会社を設立するには必ず本店所在地の登記が必要ですが、商業登記法では本店所在地の住所に関する制限はないからです。
そのため、バーチャルオフィスのように業務実態のない場所を本店所在地として登記しても法的に問題はなく、実態としてのオフィスを必要としていない方には登記するうえでの選択肢となるでしょう。
バーチャルオフィスを利用するかどうかは利用例をもとに検討してみる
バーチャルオフィスでの起業を考えているなら、自分の起業ニーズと合っているのか、バーチャルオフィスの利用例を確認しておきましょう。バーチャルオフィスを活用できるのは、実際の業務を行う必要はないけれど、業務上の住所や電話番号だけを利用したいという場合です。
バーチャルオフィスの利用例
- 法人登記
- 名刺・パンフレット・Webサイトへの住所の記載
- オンラインでの商品販売
- 許認可や事業の届出
法人登記
バーチャルオフィスの利用例には、法人登記が挙げられます。
実際には自宅で仕事をするが自宅住所を登記したくないという場合や、決まった場所で仕事をしないという場合、バーチャルオフィスを利用すれば、コストをかけず登記に必要な住所を借りることができます。

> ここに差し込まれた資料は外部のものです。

(* ===== verification/SecretStoreCorrect.v ===== *)
(** Properties of the secret store: against the contract of a file manager it
    always serves the latest version of a secret from files that hold it; the
    configurator's files satisfy the contract for secrets whose file names differ. *)
From S2P Require Import Prelude GoStrings Objects NginxManager RollbackManager.
From S2P Require Import SecretStore.

(** ** The contract of a file manager *)

Class SecretFilesContract (F : Type) `{!SecretFileManager F} := {
  (** the files at a path hold a secret *)
  holds : F → Secret → string → Prop;
  (** the files of two keys have nothing in common *)
  independent : string → string → Prop;
  wf_secret : Secret → Prop;
  add_total : ∀ f s, is_Some (fm_AddOrUpdateSecret f s);
  add_holds : ∀ f s f' p, wf_secret s → fm_AddOrUpdateSecret f s = Some (f', p) → holds f' s p;
  add_frame : ∀ f s f' p s' p', wf_secret s → wf_secret s' → independent (secretKey s) (secretKey s') →
    fm_AddOrUpdateSecret f s = Some (f', p) → holds f s' p' → holds f' s' p';
  delete_frame : ∀ f k s' p', wf_secret s' → independent k (secretKey s') →
    holds f s' p' → holds (fm_DeleteSecret f k) s' p'
}.

Section Client.
Context `{Crypto : CryptoAPI} `{MR : MapRange} {F : Type} `{FM : !SecretFileManager F} `{SFC : !SecretFilesContract F}.

(** ** Sequences of operations, and the abstract map of secrets they describe *)

Inductive storeOp := OpAdd (s : Secret) | OpDelete (key : string) | OpGet (key : string).

Definition storeStep (st : LocalSecretStore F) (op : storeOp) : option (LocalSecretStore F) :=
  match op with
  | OpAdd s => AddOrUpdateSecret st s
  | OpDelete k => Some (StoreDeleteSecret st k)
  | OpGet k => '(st', _) ← GetSecret st k; Some st'
  end.

Definition latest (m : gmap string Secret) (op : storeOp) : gmap string Secret :=
  match op with
  | OpAdd s => <[secretKey s := s]> m
  | OpDelete k => delete k m
  | OpGet _ => m
  end.

(** Operations on well-formed secrets whose keys are in [K] *)
Definition op_in (K : list string) (op : storeOp) : Prop :=
  match op with
  | OpAdd s => wf_secret s ∧ secretKey s ∈ K
  | OpDelete k | OpGet k => k ∈ K
  end.

Definition apart (K : list string) : Prop := ∀ k k', k ∈ K → k' ∈ K → k ≠ k' → independent k k'.

(** The store implements the map [m]. *)
Definition store_ok (K : list string) (m : gmap string Secret) (st : LocalSecretStore F) : Prop :=
  (∀ k, sr_Secret <$> ls_secrets st !! k = Some <$> m !! k) ∧
  (∀ k ref s, ls_secrets st !! k = Some ref → sr_Secret ref = Some s →
     k = secretKey s ∧ k ∈ K ∧ wf_secret s ∧ sr_Error ref = ValidateSecret s ∧
     (sr_Path ref ≠ "" → sr_Error ref = None ∧ holds (ls_files st) s (sr_Path ref))).

Lemma store_ok_frame K m st k files ref s :
  store_ok K m st → k = secretKey s → k ∈ K → wf_secret s →
  sr_Secret ref = Some s → sr_Error ref = ValidateSecret s →
  (sr_Path ref ≠ "" → sr_Error ref = None ∧ holds files s (sr_Path ref)) →
  (∀ k' s' p, k' = secretKey s' → k' ∈ K → wf_secret s' → k' ≠ k → holds (ls_files st) s' p → holds files s' p) →
  store_ok K (<[k := s]> m) (Build_LocalSecretStore (<[k := ref]> (ls_secrets st)) files).
Proof.
  intros [H1 H2] Hk HK Hwf Hs He Hp Hframe. split; simpl.
  - intros k'. destruct (decide (k = k')) as [->|Hne]; [by rewrite !lookup_insert_eq; simpl; rewrite Hs|].
    by rewrite !lookup_insert_ne.
  - intros k' ref' s'. destruct (decide (k = k')) as [<-|Hne].
    + rewrite lookup_insert_eq. intros [= <-] Hs'. rewrite Hs in Hs'. simplify_eq. by split_and!.
    + rewrite lookup_insert_ne by done. intros Hl Hs'. destruct (H2 k' ref' s' Hl Hs') as (? & ? & ? & ? & Hpath).
      split_and!; try done. intros Hpne. destruct (Hpath Hpne). split; [done|]. apply (Hframe k'); auto.
Qed.

Lemma storeStep_ok K m st op :
  apart K → store_ok K m st → op_in K op → ∃ st', storeStep st op = Some st' ∧ store_ok K (latest m op) st'.
Proof.
  intros HK Hst Hop. pose proof Hst as [H1 H2]. destruct op as [s|k|k]; simpl.
  - destruct Hop as [Hwf Hin]. unfold AddOrUpdateSecret.
    set (path := match ls_secrets st !! secretKey s with Some ref => sr_Path ref | None => "" end).
    case_bool_decide as Hpath.
    { eexists; split; [done|]. eapply store_ok_frame; simpl; eauto. by rewrite Hpath. }
    destruct (ValidateSecret s) as [err|] eqn:Hv.
    + eexists; split; [done|]. eapply store_ok_frame; simpl; eauto; [done|].
      intros k' s' p -> Hk' Hwf' Hne Hh. apply delete_frame; [done|by apply HK|done].
    + destruct (add_total (ls_files st) s) as [[files p] Hadd]. rewrite Hadd. cbn.
      eexists; split; [done|]. eapply store_ok_frame; simpl; eauto.
      * intros _. split; [done|]. by eapply add_holds.
      * intros k' s' p' -> Hk' Hwf' Hne Hh. eapply (add_frame (ls_files st) s); eauto.
  - eexists; split; [done|]. unfold StoreDeleteSecret. destruct (ls_secrets st !! k) as [ref0|] eqn:Hk.
    + split; simpl.
      * intros k'. destruct (decide (k = k')) as [->|Hne]; [by rewrite !lookup_delete_eq|]. by rewrite !lookup_delete_ne.
      * intros k' ref s [Hne Hl]%lookup_delete_Some Hs. destruct (H2 k' ref s Hl Hs) as (-> & ? & ? & ? & Hp).
        split_and!; try done. intros Hpne. destruct (Hp Hpne). split; [done|]. case_bool_decide; [done|].
        apply delete_frame; [done|by apply HK|done].
    + specialize (H1 k). rewrite Hk in H1. destruct (m !! k) eqn:Hm; [done|]. by rewrite delete_id.
  - unfold GetSecret. destruct (ls_secrets st !! k) as [ref|] eqn:Hk; [|by eexists].
    destruct (sr_Error ref) eqn:He; [by eexists|]. destruct (sr_Secret ref) as [s|] eqn:Hs; [|by eexists].
    case_bool_decide as Hp; [|by eexists].
    destruct (H2 k ref s Hk Hs) as (-> & ? & ? & Hv & _).
    destruct (add_total (ls_files st) s) as [[files p] Hadd]. rewrite Hadd. cbn. eexists; split; [done|].
    assert (m = <[secretKey s := s]> m) as ->.
    { symmetry. apply insert_id. specialize (H1 (secretKey s)). rewrite Hk in H1. simpl in H1. rewrite Hs in H1.
      destruct (m !! secretKey s); simplify_eq/=; done. }
    eapply store_ok_frame; simpl; eauto; [congruence|..].
    + intros _. split; [done|]. by eapply add_holds.
    + intros k' s' p' -> Hk' Hwf' Hne Hh. eapply (add_frame (ls_files st) s); eauto.
Qed.

Lemma run_ok K ops m st :
  apart K → store_ok K m st → Forall (op_in K) ops →
  ∃ st', foldM storeStep st ops = Some st' ∧ store_ok K (foldl latest m ops) st'.
Proof.
  intros HK Hst Hops. revert m st Hst. induction Hops as [|op ops Hop _ IH]; intros m st Hst; [by eexists|].
  destruct (storeStep_ok K m st op HK Hst Hop) as (st1 & Hs & Hst1). simpl. rewrite Hs. by apply IH.
Qed.

(** C32.  The store refines a map from keys to secrets.  After any sequence of
    additions, updates, deletions and reads of secrets whose file names are apart (see
    [secret_files_collide] for two that are not), reading a key returns: an error and no path for a key that was never
    added or was deleted since, the latest secret and its validation error for an
    invalid one, and for a valid one the latest secret and a path at which the
    files hold exactly that version. *)
Theorem secret_store_serves_latest K ops files k :
  apart K → Forall (op_in K) ops → k ∈ K →
  ∃ st st' ref, foldM storeStep (NewLocalSecretStore files) ops = Some st ∧ GetSecret st k = Some (st', ref) ∧
    match foldl latest ∅ ops !! k with
    | None => sr_Secret ref = None ∧ sr_Path ref = "" ∧ sr_Error ref ≠ None
    | Some s => sr_Secret ref = Some s ∧ sr_Error ref = ValidateSecret s ∧
                match ValidateSecret s with
                | None => holds (ls_files st') s (sr_Path ref)
                | Some _ => sr_Path ref = ""
                end
    end.
Proof.
  intros HK Hops Hk. destruct (run_ok K ops ∅ (NewLocalSecretStore files) HK) as (st & Hrun & Hst); [|done|].
  { split; simpl; [done|]. intros k' ref s. by rewrite lookup_empty. }
  destruct (storeStep_ok K _ st (OpGet k) HK Hst Hk) as (st' & Hget & Hst'). simpl in Hget.
  destruct (GetSecret st k) as [[st1 ref]|] eqn:Hg; [|done]. cbn in Hget. simplify_eq.
  exists st, st', ref. split; [done|]. split; [done|]. simpl in Hst'. destruct Hst as [H1 H2], Hst' as [_ H2'].
  specialize (H1 k). unfold GetSecret in Hg. destruct (ls_secrets st !! k) as [ref0|] eqn:Hl; simpl in H1.
  2: { destruct (foldl latest ∅ ops !! k); [done|]. by simplify_eq. }
  destruct (foldl latest ∅ ops !! k) as [s|] eqn:Hm; [|done]. simpl in H1. injection H1 as Hs. rewrite Hs in Hg.
  destruct (H2 k ref0 s Hl Hs) as (_ & _ & _ & He & Hp). rewrite <- He.
  destruct (sr_Error ref0) as [e|] eqn:He0.
  - simplify_eq. split_and!; [done..|]. destruct (decide (sr_Path ref = "")) as [|Hne]; [done|]. by destruct (Hp Hne).
  - case_bool_decide as Hpath.
    + destruct (add_total (ls_files st) s) as [[files' p] Hadd]. rewrite Hadd in Hg. cbn in Hg. simplify_eq.
      split_and!; try done. simpl. eapply add_holds; [|exact Hadd].
      by destruct (H2 _ _ _ Hl Hs) as (_ & _ & ? & _).
    + simplify_eq. split_and!; [done..|]. by apply Hp.
Qed.
End Client.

- ※法人の登記については以下の記事を併せてご確認ください
名刺・パンフレット・Webサイトへの住所の記載
バーチャルオフィスの利用例には、名刺・パンフレット・Webサイトへの住所の記載が挙げられます。
事業上の連絡先として、名刺やパンフレット、Webサイトに、バーチャルオフィスの住所や電話番号を記載することができます。ビジネス街や主要駅の近く、知名度の高い場所などの住所を利用できれば、ブランディングにも役立つでしょう。
オンラインでの商品販売
バーチャルオフィスの利用例には、オンラインでの商品販売が挙げられます。
バーチャルオフィスは、ネットショップを運営する事業者にも多く選ばれています。オンラインでの商品販売においては、特定商取引法により、販売者の氏名や住所、電話番号を記載することが義務付けられているため、自宅の住所や電話番号を公開したくない場合は、バーチャルオフィスの利用が便利といえるでしょう。
許認可や事業の届出
バーチャルオフィスの利用例には、許認可や事業の届出が挙げられます。
法人登記だけでなく、許認可申請においてもバーチャルオフィスの利用が認められる場合があります。ただし、バーチャルオフィスの住所では許認可が受けられない業種もあるため、事前に条件を確認するようにしてください。
- ※許認可の手続きについては以下の記事を併せてご覧ください
バーチャルオフィスで登記できない場合もある
バーチャルオフィスでの起業は原則として可能ではあるものの、場合によっては登記ができないことがあります。設立準備を進んでしまってから慌てることのないように、どのようなケースで法人登記ができないのかを知っておきましょう。
同一住所・同一名称が法人登記されているため
同一住所に同一商号(社名)の会社がある場合は、法人登記ができません。また、まったく同じ商号でなくても、同一住所に類似した商号の法人登記は認められないことがあります。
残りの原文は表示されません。